• **GIVEN DATA**:
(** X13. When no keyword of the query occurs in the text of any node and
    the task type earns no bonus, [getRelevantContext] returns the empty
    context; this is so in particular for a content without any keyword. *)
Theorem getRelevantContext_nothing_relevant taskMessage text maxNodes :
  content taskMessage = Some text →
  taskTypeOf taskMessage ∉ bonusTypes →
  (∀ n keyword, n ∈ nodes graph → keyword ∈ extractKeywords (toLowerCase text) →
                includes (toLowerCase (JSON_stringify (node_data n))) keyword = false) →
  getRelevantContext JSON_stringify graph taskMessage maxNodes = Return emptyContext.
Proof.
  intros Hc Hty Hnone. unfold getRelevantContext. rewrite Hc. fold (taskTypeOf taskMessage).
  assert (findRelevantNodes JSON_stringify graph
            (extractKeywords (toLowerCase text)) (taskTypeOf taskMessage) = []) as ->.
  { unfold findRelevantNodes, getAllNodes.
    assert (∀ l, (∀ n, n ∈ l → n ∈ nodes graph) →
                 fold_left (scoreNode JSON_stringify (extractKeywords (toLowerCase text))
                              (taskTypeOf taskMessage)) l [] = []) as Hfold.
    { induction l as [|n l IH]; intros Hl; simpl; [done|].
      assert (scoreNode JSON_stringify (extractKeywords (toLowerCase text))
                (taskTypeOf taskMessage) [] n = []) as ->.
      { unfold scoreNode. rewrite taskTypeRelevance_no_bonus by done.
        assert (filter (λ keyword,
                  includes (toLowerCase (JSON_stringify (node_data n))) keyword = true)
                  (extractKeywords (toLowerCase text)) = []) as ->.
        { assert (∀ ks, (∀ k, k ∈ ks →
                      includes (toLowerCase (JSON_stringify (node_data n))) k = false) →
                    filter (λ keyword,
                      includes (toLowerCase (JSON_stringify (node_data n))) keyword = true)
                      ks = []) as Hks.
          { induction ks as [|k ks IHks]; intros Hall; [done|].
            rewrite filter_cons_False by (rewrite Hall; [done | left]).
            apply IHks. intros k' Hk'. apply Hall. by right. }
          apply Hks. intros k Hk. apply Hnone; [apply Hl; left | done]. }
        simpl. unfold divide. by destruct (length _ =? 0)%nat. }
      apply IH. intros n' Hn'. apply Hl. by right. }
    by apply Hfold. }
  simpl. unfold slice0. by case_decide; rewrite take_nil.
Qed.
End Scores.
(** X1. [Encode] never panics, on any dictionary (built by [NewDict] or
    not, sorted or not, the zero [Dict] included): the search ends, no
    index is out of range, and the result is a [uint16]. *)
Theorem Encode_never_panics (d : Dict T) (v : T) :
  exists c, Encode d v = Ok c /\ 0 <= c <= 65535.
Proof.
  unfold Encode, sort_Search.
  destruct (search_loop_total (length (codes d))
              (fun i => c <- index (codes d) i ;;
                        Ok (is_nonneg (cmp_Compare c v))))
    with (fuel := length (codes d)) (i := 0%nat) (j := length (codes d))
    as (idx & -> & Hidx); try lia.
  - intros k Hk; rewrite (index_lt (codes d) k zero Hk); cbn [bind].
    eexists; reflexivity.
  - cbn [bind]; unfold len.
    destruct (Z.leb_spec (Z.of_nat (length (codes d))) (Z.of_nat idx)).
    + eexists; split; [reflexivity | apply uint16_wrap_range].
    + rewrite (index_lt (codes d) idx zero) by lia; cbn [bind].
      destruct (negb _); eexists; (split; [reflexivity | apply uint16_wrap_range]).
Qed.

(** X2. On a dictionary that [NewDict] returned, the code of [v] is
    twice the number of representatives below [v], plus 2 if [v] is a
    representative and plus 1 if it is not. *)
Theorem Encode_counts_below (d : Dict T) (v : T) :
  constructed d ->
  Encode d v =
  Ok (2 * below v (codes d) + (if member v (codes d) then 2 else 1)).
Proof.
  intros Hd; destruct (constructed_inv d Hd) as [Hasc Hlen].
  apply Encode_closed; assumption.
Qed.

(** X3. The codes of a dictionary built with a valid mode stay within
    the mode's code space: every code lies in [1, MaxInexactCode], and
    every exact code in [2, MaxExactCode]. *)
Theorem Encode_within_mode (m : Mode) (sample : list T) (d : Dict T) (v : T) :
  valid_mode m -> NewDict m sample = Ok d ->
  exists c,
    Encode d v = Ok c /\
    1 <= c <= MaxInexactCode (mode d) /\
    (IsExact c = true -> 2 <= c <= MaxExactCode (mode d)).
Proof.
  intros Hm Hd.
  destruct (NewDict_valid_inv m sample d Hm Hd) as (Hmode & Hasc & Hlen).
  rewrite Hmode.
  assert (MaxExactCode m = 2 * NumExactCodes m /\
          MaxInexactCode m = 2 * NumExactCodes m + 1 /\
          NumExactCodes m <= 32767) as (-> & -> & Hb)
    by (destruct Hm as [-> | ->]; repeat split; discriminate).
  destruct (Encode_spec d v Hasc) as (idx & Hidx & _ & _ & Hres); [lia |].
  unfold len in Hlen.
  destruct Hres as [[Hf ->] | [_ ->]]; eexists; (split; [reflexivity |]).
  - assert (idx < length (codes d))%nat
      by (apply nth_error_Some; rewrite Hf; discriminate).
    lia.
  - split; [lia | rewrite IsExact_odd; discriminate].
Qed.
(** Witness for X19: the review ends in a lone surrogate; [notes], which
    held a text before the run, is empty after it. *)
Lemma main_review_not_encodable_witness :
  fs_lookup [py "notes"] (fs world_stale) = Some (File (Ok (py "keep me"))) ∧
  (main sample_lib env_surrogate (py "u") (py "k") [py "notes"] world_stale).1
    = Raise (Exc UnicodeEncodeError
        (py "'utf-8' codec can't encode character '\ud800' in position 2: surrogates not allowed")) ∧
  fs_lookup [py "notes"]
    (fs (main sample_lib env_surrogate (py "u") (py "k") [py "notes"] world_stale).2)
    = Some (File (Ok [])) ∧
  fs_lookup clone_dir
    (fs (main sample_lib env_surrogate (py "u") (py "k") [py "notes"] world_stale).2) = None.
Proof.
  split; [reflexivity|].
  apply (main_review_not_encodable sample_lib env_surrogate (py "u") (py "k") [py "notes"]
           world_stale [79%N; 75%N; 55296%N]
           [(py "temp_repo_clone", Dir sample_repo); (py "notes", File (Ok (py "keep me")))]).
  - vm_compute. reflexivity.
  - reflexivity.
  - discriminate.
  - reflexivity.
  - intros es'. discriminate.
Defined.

• **TASK OBJECTIVE**: Please find every line in the listing that holds the string "NumExactCodes" and copy it.

• **ANSWER BELOW**:
  assert (MaxExactCode m = 2 * NumExactCodes m /\
          MaxInexactCode m = 2 * NumExactCodes m + 1 /\
          NumExactCodes m <= 32767) as (-> & -> & Hb)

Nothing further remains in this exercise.